BRIEF - Look through the listing underneath for "their", and copy every line that has it.

SUPPLIED MATERIAL -

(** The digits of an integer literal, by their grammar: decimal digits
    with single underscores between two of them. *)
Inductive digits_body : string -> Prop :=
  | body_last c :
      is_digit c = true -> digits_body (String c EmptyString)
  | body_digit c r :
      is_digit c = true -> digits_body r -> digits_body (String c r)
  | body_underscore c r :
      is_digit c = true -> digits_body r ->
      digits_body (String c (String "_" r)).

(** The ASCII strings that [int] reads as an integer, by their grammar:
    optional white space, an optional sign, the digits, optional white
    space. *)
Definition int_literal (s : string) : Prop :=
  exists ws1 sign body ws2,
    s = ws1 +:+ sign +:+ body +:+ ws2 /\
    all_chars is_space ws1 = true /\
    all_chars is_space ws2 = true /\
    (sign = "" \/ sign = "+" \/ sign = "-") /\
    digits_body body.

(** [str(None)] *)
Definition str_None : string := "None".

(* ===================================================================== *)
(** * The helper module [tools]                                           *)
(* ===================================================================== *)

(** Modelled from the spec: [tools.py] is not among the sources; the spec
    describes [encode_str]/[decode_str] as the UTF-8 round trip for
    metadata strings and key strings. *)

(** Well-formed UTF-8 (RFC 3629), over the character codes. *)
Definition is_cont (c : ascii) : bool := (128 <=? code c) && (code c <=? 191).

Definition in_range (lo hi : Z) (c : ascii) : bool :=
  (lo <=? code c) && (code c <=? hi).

SOLUTION FOR THIS EXERCISE -
(** The digits of an integer literal, by their grammar: decimal digits
(** The ASCII strings that [int] reads as an integer, by their grammar:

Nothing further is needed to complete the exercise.